WHAT YOU WILL DO: Return exactly the lines of the records below, starting at the line that contains "mkResponse (idString (nt_ID" and ending at the line that contains "c_documents : @table", with both of those lines kept.

Collected data
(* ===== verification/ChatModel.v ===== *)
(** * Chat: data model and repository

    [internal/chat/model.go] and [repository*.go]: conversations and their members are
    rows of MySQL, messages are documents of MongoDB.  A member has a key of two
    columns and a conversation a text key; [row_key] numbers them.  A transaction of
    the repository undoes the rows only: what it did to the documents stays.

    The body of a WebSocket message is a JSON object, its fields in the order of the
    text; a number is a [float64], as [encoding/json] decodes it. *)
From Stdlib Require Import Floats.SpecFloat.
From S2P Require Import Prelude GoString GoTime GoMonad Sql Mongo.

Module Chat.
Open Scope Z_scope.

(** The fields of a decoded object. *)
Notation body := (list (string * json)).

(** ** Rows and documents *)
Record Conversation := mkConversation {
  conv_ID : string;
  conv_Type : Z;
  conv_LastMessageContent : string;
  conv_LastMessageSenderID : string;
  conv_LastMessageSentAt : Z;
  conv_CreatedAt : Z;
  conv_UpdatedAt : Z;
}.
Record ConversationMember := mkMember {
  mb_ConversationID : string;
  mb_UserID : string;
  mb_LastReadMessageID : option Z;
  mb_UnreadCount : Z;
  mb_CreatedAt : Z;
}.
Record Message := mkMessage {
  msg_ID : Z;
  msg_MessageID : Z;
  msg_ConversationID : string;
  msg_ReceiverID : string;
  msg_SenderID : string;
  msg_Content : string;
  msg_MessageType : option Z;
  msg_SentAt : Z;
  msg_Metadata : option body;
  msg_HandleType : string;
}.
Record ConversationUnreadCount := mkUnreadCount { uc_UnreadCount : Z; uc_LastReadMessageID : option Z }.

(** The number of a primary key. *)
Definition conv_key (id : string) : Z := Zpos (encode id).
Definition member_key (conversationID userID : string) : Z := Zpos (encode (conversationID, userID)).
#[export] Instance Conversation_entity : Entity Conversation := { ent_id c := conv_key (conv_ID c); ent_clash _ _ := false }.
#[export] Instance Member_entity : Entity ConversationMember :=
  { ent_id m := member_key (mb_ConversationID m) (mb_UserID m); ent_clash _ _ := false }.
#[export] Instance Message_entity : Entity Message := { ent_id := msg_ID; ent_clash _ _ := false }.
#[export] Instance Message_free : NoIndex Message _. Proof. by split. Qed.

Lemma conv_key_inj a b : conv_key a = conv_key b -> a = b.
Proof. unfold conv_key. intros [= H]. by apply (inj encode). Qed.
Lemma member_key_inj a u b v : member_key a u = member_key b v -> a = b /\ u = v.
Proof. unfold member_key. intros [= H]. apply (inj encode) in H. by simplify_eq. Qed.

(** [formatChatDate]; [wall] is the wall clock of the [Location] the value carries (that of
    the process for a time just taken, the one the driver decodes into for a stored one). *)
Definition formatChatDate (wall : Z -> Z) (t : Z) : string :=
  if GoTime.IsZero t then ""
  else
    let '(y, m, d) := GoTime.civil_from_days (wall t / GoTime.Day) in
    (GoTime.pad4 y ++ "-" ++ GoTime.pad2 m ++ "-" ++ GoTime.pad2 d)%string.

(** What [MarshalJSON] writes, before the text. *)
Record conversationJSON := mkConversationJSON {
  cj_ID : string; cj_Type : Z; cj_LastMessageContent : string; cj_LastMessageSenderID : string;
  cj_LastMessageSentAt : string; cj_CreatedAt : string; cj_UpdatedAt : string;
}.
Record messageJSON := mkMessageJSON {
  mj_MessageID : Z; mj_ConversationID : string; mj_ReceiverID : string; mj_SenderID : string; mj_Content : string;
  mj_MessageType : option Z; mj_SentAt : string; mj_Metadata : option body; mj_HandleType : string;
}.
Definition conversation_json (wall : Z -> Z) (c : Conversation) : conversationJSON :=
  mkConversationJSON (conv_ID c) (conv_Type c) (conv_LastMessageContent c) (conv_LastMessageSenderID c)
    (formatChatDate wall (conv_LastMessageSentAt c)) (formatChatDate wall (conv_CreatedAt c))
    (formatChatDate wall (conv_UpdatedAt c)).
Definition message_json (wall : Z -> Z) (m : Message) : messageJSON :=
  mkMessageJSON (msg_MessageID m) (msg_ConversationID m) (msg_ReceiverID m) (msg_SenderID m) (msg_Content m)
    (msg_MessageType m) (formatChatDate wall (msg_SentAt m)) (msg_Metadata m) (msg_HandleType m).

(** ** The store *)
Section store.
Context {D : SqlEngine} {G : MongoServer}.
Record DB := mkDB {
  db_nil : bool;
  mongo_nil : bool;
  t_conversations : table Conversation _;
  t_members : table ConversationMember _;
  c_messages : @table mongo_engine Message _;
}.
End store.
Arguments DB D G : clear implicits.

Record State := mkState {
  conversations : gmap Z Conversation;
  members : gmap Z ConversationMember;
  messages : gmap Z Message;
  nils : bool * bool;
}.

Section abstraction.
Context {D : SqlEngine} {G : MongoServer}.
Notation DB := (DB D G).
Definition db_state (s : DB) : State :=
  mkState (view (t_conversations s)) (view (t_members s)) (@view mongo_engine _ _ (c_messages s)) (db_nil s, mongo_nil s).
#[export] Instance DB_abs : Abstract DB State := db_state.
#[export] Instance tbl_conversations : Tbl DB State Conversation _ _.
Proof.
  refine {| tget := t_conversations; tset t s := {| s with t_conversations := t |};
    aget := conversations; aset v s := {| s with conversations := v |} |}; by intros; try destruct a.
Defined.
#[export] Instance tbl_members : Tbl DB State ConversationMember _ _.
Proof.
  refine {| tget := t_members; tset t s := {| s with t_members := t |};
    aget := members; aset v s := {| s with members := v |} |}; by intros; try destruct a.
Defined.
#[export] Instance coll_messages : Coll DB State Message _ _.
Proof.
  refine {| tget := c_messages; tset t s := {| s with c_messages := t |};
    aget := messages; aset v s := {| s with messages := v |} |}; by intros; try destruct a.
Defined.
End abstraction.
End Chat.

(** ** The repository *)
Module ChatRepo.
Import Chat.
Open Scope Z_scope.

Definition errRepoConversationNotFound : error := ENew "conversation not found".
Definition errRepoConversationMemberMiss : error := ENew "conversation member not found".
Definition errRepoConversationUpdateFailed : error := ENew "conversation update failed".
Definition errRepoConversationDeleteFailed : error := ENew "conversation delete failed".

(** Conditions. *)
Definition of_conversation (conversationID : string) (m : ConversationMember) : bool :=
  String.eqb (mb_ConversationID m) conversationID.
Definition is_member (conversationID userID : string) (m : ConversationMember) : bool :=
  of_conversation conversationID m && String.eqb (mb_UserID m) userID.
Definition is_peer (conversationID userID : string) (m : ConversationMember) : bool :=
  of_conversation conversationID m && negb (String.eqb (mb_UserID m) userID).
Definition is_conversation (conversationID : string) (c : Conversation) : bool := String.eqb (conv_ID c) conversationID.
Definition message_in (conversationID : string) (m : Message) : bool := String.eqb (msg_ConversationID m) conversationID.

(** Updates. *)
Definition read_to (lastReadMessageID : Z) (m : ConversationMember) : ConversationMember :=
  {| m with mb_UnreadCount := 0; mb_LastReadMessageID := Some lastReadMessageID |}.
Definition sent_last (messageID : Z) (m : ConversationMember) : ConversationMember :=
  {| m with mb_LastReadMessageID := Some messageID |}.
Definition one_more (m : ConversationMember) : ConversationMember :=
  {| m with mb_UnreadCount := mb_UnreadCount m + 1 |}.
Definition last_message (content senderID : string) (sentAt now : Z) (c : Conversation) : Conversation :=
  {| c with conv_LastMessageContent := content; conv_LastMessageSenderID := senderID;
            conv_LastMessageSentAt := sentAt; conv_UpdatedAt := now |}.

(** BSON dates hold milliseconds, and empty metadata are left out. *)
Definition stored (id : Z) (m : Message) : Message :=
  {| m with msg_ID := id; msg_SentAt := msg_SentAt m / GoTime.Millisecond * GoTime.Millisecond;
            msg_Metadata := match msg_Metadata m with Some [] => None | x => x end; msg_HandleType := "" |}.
* * *
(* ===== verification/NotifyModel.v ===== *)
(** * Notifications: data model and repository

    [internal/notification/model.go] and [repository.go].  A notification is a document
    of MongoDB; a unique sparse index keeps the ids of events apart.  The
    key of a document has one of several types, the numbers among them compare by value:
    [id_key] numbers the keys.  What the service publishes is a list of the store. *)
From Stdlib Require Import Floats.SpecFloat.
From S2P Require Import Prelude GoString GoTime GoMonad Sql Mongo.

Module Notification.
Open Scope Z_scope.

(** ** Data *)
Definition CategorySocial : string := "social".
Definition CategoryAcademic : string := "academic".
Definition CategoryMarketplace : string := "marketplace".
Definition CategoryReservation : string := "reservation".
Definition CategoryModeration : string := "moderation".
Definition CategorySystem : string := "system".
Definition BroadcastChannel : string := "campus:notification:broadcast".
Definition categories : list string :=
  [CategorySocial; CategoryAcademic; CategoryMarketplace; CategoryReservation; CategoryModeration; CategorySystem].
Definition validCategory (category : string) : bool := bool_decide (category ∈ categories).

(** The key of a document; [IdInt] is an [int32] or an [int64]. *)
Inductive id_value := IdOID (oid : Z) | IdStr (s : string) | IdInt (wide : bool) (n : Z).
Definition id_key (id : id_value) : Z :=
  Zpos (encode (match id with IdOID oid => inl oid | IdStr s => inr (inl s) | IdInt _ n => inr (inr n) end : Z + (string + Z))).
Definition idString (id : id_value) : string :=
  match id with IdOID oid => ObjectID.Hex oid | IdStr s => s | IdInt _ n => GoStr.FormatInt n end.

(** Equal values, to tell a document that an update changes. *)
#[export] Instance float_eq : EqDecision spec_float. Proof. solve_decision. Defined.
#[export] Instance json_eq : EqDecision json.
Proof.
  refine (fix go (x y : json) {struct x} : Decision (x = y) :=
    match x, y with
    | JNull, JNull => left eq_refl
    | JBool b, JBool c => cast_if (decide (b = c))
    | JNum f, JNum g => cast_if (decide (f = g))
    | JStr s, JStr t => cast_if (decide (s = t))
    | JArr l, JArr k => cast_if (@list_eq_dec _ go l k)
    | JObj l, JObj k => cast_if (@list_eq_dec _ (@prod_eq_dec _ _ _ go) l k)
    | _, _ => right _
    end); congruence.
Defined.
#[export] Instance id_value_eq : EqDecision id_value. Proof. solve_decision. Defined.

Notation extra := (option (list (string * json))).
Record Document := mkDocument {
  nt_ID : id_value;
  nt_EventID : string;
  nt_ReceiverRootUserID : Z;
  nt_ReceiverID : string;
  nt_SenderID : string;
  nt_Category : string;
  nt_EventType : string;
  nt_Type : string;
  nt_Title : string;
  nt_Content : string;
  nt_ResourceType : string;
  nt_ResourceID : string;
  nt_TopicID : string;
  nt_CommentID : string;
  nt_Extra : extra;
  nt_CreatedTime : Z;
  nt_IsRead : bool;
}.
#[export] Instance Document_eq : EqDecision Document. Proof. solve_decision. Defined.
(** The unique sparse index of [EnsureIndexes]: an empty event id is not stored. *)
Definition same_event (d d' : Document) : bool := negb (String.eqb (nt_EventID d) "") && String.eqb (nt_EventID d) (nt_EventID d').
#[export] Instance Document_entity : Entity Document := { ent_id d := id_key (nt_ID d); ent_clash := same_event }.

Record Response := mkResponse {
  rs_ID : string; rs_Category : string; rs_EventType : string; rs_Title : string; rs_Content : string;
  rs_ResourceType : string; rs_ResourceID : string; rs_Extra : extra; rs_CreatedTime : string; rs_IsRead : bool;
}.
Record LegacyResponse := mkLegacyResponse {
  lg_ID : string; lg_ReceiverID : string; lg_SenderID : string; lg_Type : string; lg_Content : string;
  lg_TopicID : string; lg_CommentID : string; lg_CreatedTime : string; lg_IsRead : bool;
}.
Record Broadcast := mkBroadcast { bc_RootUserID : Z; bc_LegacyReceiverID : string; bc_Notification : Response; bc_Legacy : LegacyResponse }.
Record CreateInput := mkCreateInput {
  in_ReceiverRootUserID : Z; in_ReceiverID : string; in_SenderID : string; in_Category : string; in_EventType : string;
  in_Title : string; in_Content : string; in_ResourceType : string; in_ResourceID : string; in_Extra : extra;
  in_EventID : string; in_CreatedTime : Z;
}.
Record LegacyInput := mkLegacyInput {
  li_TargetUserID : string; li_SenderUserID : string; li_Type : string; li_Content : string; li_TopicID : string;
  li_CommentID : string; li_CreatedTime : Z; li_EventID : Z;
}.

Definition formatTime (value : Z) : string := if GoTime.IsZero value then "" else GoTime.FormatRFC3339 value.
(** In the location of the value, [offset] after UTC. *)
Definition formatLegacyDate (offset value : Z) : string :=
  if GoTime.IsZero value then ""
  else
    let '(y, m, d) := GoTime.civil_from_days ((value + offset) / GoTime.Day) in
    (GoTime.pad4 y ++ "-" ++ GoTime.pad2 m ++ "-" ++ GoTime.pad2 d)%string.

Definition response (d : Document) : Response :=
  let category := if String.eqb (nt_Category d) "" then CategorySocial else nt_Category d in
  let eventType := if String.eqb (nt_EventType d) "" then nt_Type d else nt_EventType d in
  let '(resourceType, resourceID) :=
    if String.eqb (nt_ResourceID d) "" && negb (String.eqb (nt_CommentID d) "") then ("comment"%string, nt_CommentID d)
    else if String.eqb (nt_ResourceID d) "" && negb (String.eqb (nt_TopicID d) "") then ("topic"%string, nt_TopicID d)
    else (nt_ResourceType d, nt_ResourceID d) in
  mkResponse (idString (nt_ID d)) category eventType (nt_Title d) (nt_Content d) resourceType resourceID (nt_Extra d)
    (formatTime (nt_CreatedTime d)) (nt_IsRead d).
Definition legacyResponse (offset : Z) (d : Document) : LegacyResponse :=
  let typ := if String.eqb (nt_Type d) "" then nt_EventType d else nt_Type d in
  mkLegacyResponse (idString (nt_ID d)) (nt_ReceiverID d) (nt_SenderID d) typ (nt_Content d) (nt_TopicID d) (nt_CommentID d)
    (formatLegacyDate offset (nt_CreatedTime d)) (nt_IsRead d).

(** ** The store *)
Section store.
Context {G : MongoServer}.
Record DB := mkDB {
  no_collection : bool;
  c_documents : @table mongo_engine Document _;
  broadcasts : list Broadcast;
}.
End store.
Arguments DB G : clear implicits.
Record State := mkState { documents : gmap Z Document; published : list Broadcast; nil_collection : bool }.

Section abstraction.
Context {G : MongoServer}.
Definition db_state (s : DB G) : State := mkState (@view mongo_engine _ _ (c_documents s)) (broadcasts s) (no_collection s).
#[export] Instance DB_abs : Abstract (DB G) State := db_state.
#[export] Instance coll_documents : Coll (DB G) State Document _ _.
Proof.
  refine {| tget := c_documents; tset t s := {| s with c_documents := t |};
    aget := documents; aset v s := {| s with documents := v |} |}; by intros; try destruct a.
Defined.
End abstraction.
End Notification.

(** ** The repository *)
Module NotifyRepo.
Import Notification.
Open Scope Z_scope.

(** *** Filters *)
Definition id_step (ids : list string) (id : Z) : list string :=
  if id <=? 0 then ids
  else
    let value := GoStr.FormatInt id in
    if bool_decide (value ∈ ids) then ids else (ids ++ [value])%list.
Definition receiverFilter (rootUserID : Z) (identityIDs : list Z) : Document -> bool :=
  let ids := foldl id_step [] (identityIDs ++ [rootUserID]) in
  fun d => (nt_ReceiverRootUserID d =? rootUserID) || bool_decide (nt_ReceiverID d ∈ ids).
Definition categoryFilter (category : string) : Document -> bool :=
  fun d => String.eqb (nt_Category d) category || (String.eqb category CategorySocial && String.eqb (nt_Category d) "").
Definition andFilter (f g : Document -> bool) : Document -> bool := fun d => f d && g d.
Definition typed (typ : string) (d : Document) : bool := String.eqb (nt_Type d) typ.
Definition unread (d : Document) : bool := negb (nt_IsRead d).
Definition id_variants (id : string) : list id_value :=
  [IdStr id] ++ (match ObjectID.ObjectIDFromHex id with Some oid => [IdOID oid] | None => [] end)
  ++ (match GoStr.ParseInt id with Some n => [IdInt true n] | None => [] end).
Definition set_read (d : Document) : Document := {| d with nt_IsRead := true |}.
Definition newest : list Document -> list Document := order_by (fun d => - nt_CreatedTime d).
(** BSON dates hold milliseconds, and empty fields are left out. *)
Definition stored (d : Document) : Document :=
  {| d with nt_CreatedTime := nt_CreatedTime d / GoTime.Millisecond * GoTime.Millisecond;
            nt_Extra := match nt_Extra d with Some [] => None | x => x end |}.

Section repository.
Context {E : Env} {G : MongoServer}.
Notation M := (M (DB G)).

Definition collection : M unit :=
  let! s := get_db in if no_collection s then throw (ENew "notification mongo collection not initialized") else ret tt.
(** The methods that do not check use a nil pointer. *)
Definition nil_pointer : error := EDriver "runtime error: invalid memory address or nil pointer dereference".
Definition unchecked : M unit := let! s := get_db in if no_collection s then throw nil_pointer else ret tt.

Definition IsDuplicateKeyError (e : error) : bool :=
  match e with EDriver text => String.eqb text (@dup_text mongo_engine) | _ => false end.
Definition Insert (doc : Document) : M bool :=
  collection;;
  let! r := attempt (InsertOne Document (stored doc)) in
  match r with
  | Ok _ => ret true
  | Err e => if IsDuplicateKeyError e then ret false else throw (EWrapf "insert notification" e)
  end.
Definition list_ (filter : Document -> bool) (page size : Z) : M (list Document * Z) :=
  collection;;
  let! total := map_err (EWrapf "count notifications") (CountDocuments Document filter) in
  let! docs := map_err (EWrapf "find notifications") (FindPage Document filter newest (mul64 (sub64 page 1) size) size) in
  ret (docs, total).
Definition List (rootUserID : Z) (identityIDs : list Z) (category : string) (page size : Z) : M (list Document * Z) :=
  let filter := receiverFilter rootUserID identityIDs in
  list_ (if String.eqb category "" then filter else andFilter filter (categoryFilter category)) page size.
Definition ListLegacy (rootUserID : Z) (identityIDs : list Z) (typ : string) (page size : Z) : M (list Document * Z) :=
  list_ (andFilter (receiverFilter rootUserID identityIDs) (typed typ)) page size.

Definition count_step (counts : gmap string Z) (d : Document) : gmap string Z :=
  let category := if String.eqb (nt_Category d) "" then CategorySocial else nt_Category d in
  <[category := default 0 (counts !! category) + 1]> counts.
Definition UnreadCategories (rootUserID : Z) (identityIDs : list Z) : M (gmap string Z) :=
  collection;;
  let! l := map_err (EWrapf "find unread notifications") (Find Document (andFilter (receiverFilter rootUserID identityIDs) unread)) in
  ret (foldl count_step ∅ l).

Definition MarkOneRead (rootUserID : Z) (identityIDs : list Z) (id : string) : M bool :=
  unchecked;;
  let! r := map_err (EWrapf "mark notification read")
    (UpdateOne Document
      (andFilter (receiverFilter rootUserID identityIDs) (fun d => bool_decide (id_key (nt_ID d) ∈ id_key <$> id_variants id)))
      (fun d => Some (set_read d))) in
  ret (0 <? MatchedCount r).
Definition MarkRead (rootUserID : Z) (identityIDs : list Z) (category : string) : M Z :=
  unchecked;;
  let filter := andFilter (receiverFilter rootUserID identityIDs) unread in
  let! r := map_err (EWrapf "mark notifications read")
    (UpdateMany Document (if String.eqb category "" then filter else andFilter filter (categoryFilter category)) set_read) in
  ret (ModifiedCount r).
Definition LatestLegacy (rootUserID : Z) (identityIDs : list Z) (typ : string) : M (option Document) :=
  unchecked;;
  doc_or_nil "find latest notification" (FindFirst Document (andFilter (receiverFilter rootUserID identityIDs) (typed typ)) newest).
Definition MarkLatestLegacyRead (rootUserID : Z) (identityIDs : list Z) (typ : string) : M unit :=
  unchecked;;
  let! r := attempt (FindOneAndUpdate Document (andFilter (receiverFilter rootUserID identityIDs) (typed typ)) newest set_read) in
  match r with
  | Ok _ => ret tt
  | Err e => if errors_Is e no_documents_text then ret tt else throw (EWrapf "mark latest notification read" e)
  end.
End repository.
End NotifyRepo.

SOLUTION TO THIS EXERCISE:
  mkResponse (idString (nt_ID d)) category eventType (nt_Title d) (nt_Content d) resourceType resourceID (nt_Extra d)
    (formatTime (nt_CreatedTime d)) (nt_IsRead d).
Definition legacyResponse (offset : Z) (d : Document) : LegacyResponse :=
  let typ := if String.eqb (nt_Type d) "" then nt_EventType d else nt_Type d in
  mkLegacyResponse (idString (nt_ID d)) (nt_ReceiverID d) (nt_SenderID d) typ (nt_Content d) (nt_TopicID d) (nt_CommentID d)
    (formatLegacyDate offset (nt_CreatedTime d)) (nt_IsRead d).

(** ** The store *)
Section store.
Context {G : MongoServer}.
Record DB := mkDB {
  no_collection : bool;
  c_documents : @table mongo_engine Document _;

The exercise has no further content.